[Date Prev][Date Next][Thread Prev][Thread Next][Date Index][Thread Index]
Re: Proposal for the Basis of a Codepoint Extension toUnicodeforthe Encoding of the Quranic Manuscripts
- To: "General Arabization Discussion" <general at arabeyes dot org>
- Subject: Re: Proposal for the Basis of a Codepoint Extension toUnicodeforthe Encoding of the Quranic Manuscripts
- From: "Thomas Milo" <t dot milo at chello dot nl>
- Date: Wed, 22 Jun 2005 15:47:02 +0200
Gregg Reynolds wrote:
> Thomas Milo wrote:
>> Gregg Reynolds wrote:
>> The qur'anic assimilation of second one is not yet supported, but it
>> will read like this:
>> khushubu- m:usannadätu-n (DMG: ḫušubu- m:usannadätu-n)
>> As you can see, initial compensatory shaddä is treated differently
>> from morphological shaddä.
> Yes; this is an example where a very useful codepoint is unlikely to
> be endorsed by unicode.

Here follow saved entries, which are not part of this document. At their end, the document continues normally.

(* ===== verification/Userdata.v ===== *)
(** env/Userdata.h, env/Userdata.cpp: named byte streams.

    A [Userdata] is a list of segments ordered by offset, each with the
    intervals its bytes were striped over. Appending allocates zones, makes the
    intervals and runs [izg_write]; reading runs [izg_read] segment by segment. *)
From S2P Require Import Prelude Nvme Controller Zone Izg Partition.
From stdpp Require Import base numbers list gmap strings.
From Stdlib Require Import ZArith Lia.
Local Open Scope Z_scope.

Record Segment := MkSegment {
  seg_id : Z; seg_offset : Z; seg_size : Z; interval_vector : list nat }.

Definition get_next_offset (s : Segment) : Z := u32 (seg_offset s + seg_size s).
Definition set_interval_list (l : list nat) (s : Segment) : Segment :=
  MkSegment (seg_id s) (seg_offset s) (seg_size s) l.

(** [Segment::operator<]. *)
Definition seg_lt (a b : Segment) : bool := seg_offset a <? seg_offset b.

(** [std::upper_bound] over [cont[first .. first+len)]. *)
Fixpoint upper_bound (fuel : nat) (cont : list Segment) (first len : nat) (v : Segment) : nat :=
  match fuel with
  | O => first
  | S fuel' =>
    match len with
    | O => first
    | S _ =>
      let half := Nat.div2 len in
      match cont !! (first + half)%nat with
      | None => first
      | Some m => if seg_lt v m then upper_bound fuel' cont first half v
                  else upper_bound fuel' cont (S (first + half)) (len - half - 1) v
      end
    end
  end.

Definition insert_segment (cont : list Segment) (v : Segment) : list Segment :=
  let i := upper_bound (S (length cont)) cont 0 (length cont) v in
  take i cont ++ v :: drop i cont.

(** [write_lock] and the segments are members; [segs_freed] records that
    [Delete] freed the segments, whose addresses stay in the vector. *)
Record Userdata := MkUserdata {
  next_segment_id : Z; file_segment : list Segment; ud_size : Z;
  remain_write_req : Z; write_lock : bool; segs_freed : bool }.

Definition set_file (l : list Segment) (u : Userdata) : Userdata :=
  MkUserdata (next_segment_id u) l (ud_size u) (remain_write_req u) (write_lock u) (segs_freed u).
Definition set_next_id (n : Z) (u : Userdata) : Userdata :=
  MkUserdata n (file_segment u) (ud_size u) (remain_write_req u) (write_lock u) (segs_freed u).
Definition set_ud_size (n : Z) (u : Userdata) : Userdata :=
  MkUserdata (next_segment_id u) (file_segment u) n (remain_write_req u) (write_lock u) (segs_freed u).
Definition set_remain (n : Z) (u : Userdata) : Userdata :=
  MkUserdata (next_segment_id u) (file_segment u) (ud_size u) n (write_lock u) (segs_freed u).
Definition set_lock (b : bool) (u : Userdata) : Userdata :=
  MkUserdata (next_segment_id u) (file_segment u) (ud_size u) (remain_write_req u) b (segs_freed u).
Definition set_freed (u : Userdata) : Userdata :=
  MkUserdata (next_segment_id u) (file_segment u) (ud_size u) (remain_write_req u) (write_lock u) true.

(** The constructor does not initialise [next_segment_id]. *)
Definition new_Userdata (junk_id : Z) : Userdata := MkUserdata junk_id [] 0 0 false false.
Definition Get_size (u : Userdata) : Z := ud_size u.

(** [size / BLOCK_SIZE], rounded up. *)
Definition to_blocks (size : Z) : Z :=
  if size mod BLOCK_SIZE =? 0 then size / BLOCK_SIZE else u32 (size / BLOCK_SIZE + 1).

Section Userdata.
Context `{D : NvmeDevice}.
(** Whether a [push_back] on a vector of this length moves its elements, which
    invalidates iterators: the growth policy of the C++ library. *)
Context (vec_realloc : nat -> bool).

Record ust := Ust { u_z : zst; u_izg : izg_st; u_part : Partition }.
Definition ust_zst : lens ust zst := Lens u_z (fun z s => Ust z (u_izg s) (u_part s)).
Definition ust_ctl : lens ust ctl :=
  Lens (fun s => z_ctl (u_z s)) (fun c s => Ust (Zst c (z_ivs (u_z s))) (u_izg s) (u_part s)).
Definition ust_alloc : lens ust alloc_st :=
  Lens (fun s => AllocSt (u_izg s) (u_part s)) (fun a s => Ust (u_z s) (a_izg a) (a_part a)).

Definition alloc_or_exit : prog ust unit :=
  r ← zoom ust_alloc alloc_zone;
  if r <? 0 then exit0 else mret tt.

(** [for (i = 0; i < izg_cnt - partition->zone_size(); i++)]: the bound is
    evaluated in every iteration. *)
Fixpoint alloc_missing (fuel : nat) (i izg_cnt : Z) : prog ust unit :=
  match fuel with
  | O => mret tt
  | S fuel' =>
    p ← gets u_part;
    if i <? u32 (izg_cnt - zone_size p)
    then alloc_or_exit;; alloc_missing fuel' (i + 1) izg_cnt
    else mret tt
  end.

Definition zone_at (k : Z) : prog ust Zone :=
  p ← gets u_part;
  if k <? 0 then undefined else the (zone_vector p !! Z.to_nat k).

(** The loop over the last [n] zones: one new zone for each full one. [it] is
    the position of the iterator, [ok] whether it is still valid. *)
Fixpoint refresh (n : nat) (it : Z) (ok : bool) : prog ust unit :=
  match n with
  | O => mret tt
  | S n' =>
    if negb ok then undefined else
    z ← zone_at it;
    full ← zoom ust_ctl (Zone_full z);
    if (full : bool) then
      p ← gets u_part;
      alloc_or_exit;; refresh n' (it - 1) (negb (vec_realloc (length (zone_vector p))))
    else refresh n' (it - 1) ok
  end.

(** Free sizes of the last [cnt] zones that are not full, from the zone before
    position [k] backwards, and what is left of [target_size]. *)
Fixpoint collect_free (k cnt : nat) (target : Z) : prog ust (list Z * Z) :=
  match cnt with
  | O => mret ([], target)
  | S cnt' =>
    match k with
    | O => undefined
    | S k' =>
      z ← zone_at (Z.of_nat k');
      full ← zoom ust_ctl (Zone_full z);
      if (full : bool) then collect_free k' cnt target
      else
        f ← zoom ust_ctl (Zone_get_free_size z);
        '(l, target') ← collect_free k' cnt' (i32 (target - f));
        mret (f :: l, target')
    end
  end.

(** The body of [while (target_size > 0)]: a group of new zones. *)
Fixpoint grow_group (n : nat) (target : Z) (ws : list Z) : prog ust (Z * list Z) :=
  match n with
  | O => mret (target, ws)
  | S n' =>
    alloc_or_exit;;
    zsz ← zoom ust_ctl zns_get_zone_size;
    grow_group n' (i32 (target - zsz)) (ws ++ [zsz])
  end.

(** Every iteration with a non-empty group takes zones from the groups, so the
    zones still queued bound the number of iterations. *)
Fixpoint grow (fuel : nat) (izg_cnt target : Z) (ws : list Z) (cnt : Z) : prog ust (list Z * Z) :=
  if 0 <? target then
    match fuel with
    | O => hang
    | S fuel' =>
      '(target', ws') ← grow_group (Z.to_nat izg_cnt) target ws;
      grow fuel' izg_cnt target' ws' (u32 (cnt + izg_cnt))
    end
  else mret (ws, cnt).

Definition queued_zones (s : izg_st) : nat := sum_list ((fun g => length (zone_queue g)) <$> izgs s).

(** [new class Interval(...)]: its address. *)
Definition alloc_interval (i : Interval) : prog ust nat := fun s =>
  Ret (length (z_ivs (u_z s)))
    (Ust (Zst (z_ctl (u_z s)) (z_ivs (u_z s) ++ [i])) (u_izg s) (u_part s)).

(** The intervals of the last [cnt] zones that are not full, in the order they
    are made: from the end of the vector backwards. *)
Fixpoint make_intervals (k cnt : nat) (sid : Z) : prog ust (list nat) :=
  match cnt with
  | O => mret []
  | S cnt' =>
    match k with
    | O => undefined
    | S k' =>
      z ← zone_at (Z.of_nat k');
      full ← zoom ust_ctl (Zone_full z);
      if (full : bool) then make_intervals k' cnt sid
      else
        w ← zoom ust_ctl (Zone_get_wp z);
        a ← alloc_interval (new_Interval (Zone_get_zone_number z) sid w w);
        modify (fun s => Ust (u_z s) (u_izg s)
          (set_zone_vector (alter (insert_interval a) k' (zone_vector (u_part s))) (u_part s)));;
        l ← make_intervals k' cnt' sid;
        mret (a :: l)
    end
  end.

(** The first part of [Userdata::_write]: zones to write to. *)
Definition prepare_zones (p : Partition) : prog ust unit :=
  let n := Z.to_nat (get_izg_cnt p) in
  if zone_empty p then repeatM n alloc_or_exit
  else if u32 (zone_size p) <? get_izg_cnt p then alloc_missing n 0 (get_izg_cnt p)
  else refresh n (Z.of_nat (length (zone_vector p)) - 1) true.

(** The rest of it: collect the free sizes, add groups until the data fits,
    make the intervals and transfer. *)
Definition write_prepared (sched : nat -> list nat) (segment : Segment) (buf : ptr)
    (izg_cnt write_size : Z) : prog ust (Segment * Z) :=
  p ← gets u_part;
  '(ws, target) ← collect_free (length (zone_vector p)) (Z.to_nat izg_cnt) (i32 write_size);
  iz ← gets u_izg;
  '(ws, target_zone_cnt) ← grow (S (queued_zones iz)) izg_cnt target (reverse ws) izg_cnt;
  p ← gets u_part;
  ivs ← make_intervals (length (zone_vector p)) (Z.to_nat target_zone_cnt) (seg_id segment);
  let interval_list := reverse ivs in
  ret ← zoom ust_zst (izg_write sched buf izg_cnt target_zone_cnt interval_list ws write_size);
  mret (set_interval_list interval_list segment, ret).

(** [Userdata::_write]: the segment with its interval list, and the result. *)
Definition _write (sched : nat -> list nat) (segment : Segment) (buf : ptr) (write_size : Z)
  : prog ust (Segment * Z) :=
  p ← gets u_part;
  prepare_zones p;;
  write_prepared sched segment buf (get_izg_cnt p) write_size.

(** [Userdata::_read]. *)
Definition _read (sched : nat -> list nat) (segment : Segment) (buf : ptr) (req_size : Z)
  : prog ust Z :=
  p ← gets u_part;
  zoom ust_zst (izg_read sched buf (get_izg_cnt p)
    (u32 (Z.of_nat (length (interval_vector segment)))) (interval_vector segment) req_size).

(** ** The operations of the class *)

Record uds := Uds { d_us : ust; d_ud : Userdata }.
Definition uds_us : lens uds ust := Lens d_us (fun u s => Uds u (d_ud s)).
Definition uds_ud : lens uds Userdata := Lens d_ud (fun u s => Uds (d_us s) u).
Definition get_ud {A} (f : Userdata -> A) : prog uds A := gets (fun s => f (d_ud s)).
Definition put_ud (f : Userdata -> Userdata) : prog uds unit := zoom uds_ud (modify f).

(** [while (write_lock.test_and_set(...));] spins for good on a lock its own
    thread holds. *)
Definition spin_lock : prog uds unit :=
  b ← get_ud write_lock;
  if (b : bool) then hang else put_ud (set_lock true).
Definition spin_unlock : prog uds unit := put_ud (set_lock false).

(** A use of the segments after [Delete] is a use of freed objects. *)
Definition segments : prog uds (list Segment) :=
  u ← get_ud id;
  if segs_freed u && negb (bool_decide (file_segment u = [])) then undefined
  else mret (file_segment u).

(** The loop of [Read] over the segments; returns the blocks still wanted.
    [sched k] is the schedule of the k-th transfer. *)
Fixpoint read_segments (sched : nat -> nat -> list nat) (k : nat) (segs : list Segment)
    (buf : ptr) (read_size : Z) : prog uds Z :=
  match segs with
  | [] => mret read_size
  | seg :: segs' =>
    if read_size <=? 0 then mret read_size else
    zoom uds_us (_read (sched k) seg buf (seg_size seg));;
    read_segments sched (S k) segs' (ptr_add buf (u32 (seg_size seg * BLOCK_SIZE)))
      (u32 (read_size - seg_size seg))
  end.

Definition Read (sched : nat -> nat -> list nat) (buf : ptr) (read_size : Z) : prog uds Z :=
  spin_lock;;
  segs ← segments;
  left ← read_segments sched 0 segs buf (to_blocks read_size);
  if negb (left =? 0) then exit0 else
  spin_unlock;;
  mret 0.

Definition Append (sched : nat -> list nat) (buf : ptr) (write_size : Z) : prog uds Z :=
  let write_size := to_blocks write_size in
  spin_lock;;
  put_ud (fun u => set_remain (u32 (remain_write_req u + 1)) u);;
  segs ← segments;
  let offset := match last segs with None => 0 | Some s => get_next_offset s end in
  id ← get_ud next_segment_id;
  put_ud (fun u => set_next_id (u32 (next_segment_id u + 1)) u);;
  '(seg, write_result) ← zoom uds_us (_write sched (MkSegment id offset write_size []) buf write_size);
  if write_result <? 0 then spin_unlock;; exit0 else
  put_ud (fun u => set_file (insert_segment (file_segment u) seg) u);;
  put_ud (fun u => set_ud_size (u32 (ud_size u + write_size)) u);;
  put_ud (fun u => set_remain (u32 (remain_write_req u - 1)) u);;
  spin_unlock;;
  mret 0.

(** Mark the intervals of a segment invalid. *)
Definition invalid_segment (seg : Segment) : prog uds Z :=
  iterM (fun iv => zoom uds_us (zoom ust_zst (
    i ← interval_at iv;
    modify (fun z => Zst (z_ctl z) (<[iv := Interval_invalid i]> (z_ivs z)))))) (interval_vector seg);;
  mret 0.

Definition Userdata_Delete : prog uds Z :=
  spin_lock;;
  put_ud (fun u => set_remain (u32 (remain_write_req u + 1)) u);;
  segs ← segments;
  iterM (fun seg => invalid_segment seg;; mret tt) segs;;
  put_ud set_freed;;
  put_ud (fun u => set_remain (u32 (remain_write_req u - 1)) u);;
  spin_unlock;;
  mret 0.

(** [while (remain_write_req != 0);] under the lock. *)
Definition Sync : prog uds Z :=
  spin_lock;;
  r ← get_ud remain_write_req;
  if negb (r =? 0) then hang else
  spin_unlock;;
  mret 0.
End Userdata.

We could use two shaddas, one phonotactic
> and one lexical. I think there might even be a third case but I
> can't think of it at the moment.
I was not suggesting this as a potential codepoint. I see no graphemic
difference between either use of shadda. My reversible trabscription
algorithm inserts alif-wasla before any initial consonant cluster, incluting
the [mm-] of /m:usannadätu-n/. Consequently, this connecting cluster must be
marked in a different way, so I borrowed a conventional sign that also
happened to be ASCII (another constraint). I added a comment because I knew
it would intrigue you.
What I sense from our discussions, is that your are including the
morpho-phonological level of analysis in the discussion, whereas I try to
stick to a script-oriented graphemic level. Both are abstract and very
distinct from the tendency of the Unicode group to encode conventions that
originated from within the graphic industry without any particular
discipline in analysis.
Yet the Unicode standard has the explicit ambition to encode plain text,
which I interpret as trying to encode a script in graphemic units: in
minimal distinctive functional units of a given writing system, not in
linguistic units or elements of given type case.
>> What's the objection? It would be just as transparent as you
> I have to think some more about the paired vowels idea.
>> Anyway, I like your approach. If it is to find any acceptance, there
>> needs to be canonical equivalence with legacy encoding accoding to
>> this formula:
>> TANWEEN = <vowel><small noon>
>> = conventional tanween
>> TAMWEEM = <vowel><small meem>
>> IDGHAM = <vowel><idgham
> But I wouldn't call it <small noon>; we want to retain the semantics
> of tanween explicitly in the encoding element so that software
> doesn't have to infer tanween based on two codepoints. This is the
> kind of thing I mean when I say intelligence should be migrated from
> software to the encoding as much as possible.
I just used a distinctive name in plain language. Obviously my preferred
name for this code point would be ARABIC TANWEEN MARKER, along with ARABIC
TAMWEEM MARKER and ARABIC IDGHAM MARKER
I agree that by calling it SMALL NOON it could be confused with the existing
one-off small nuun code used fir completing the word /nanjii/ (off the top
of my head).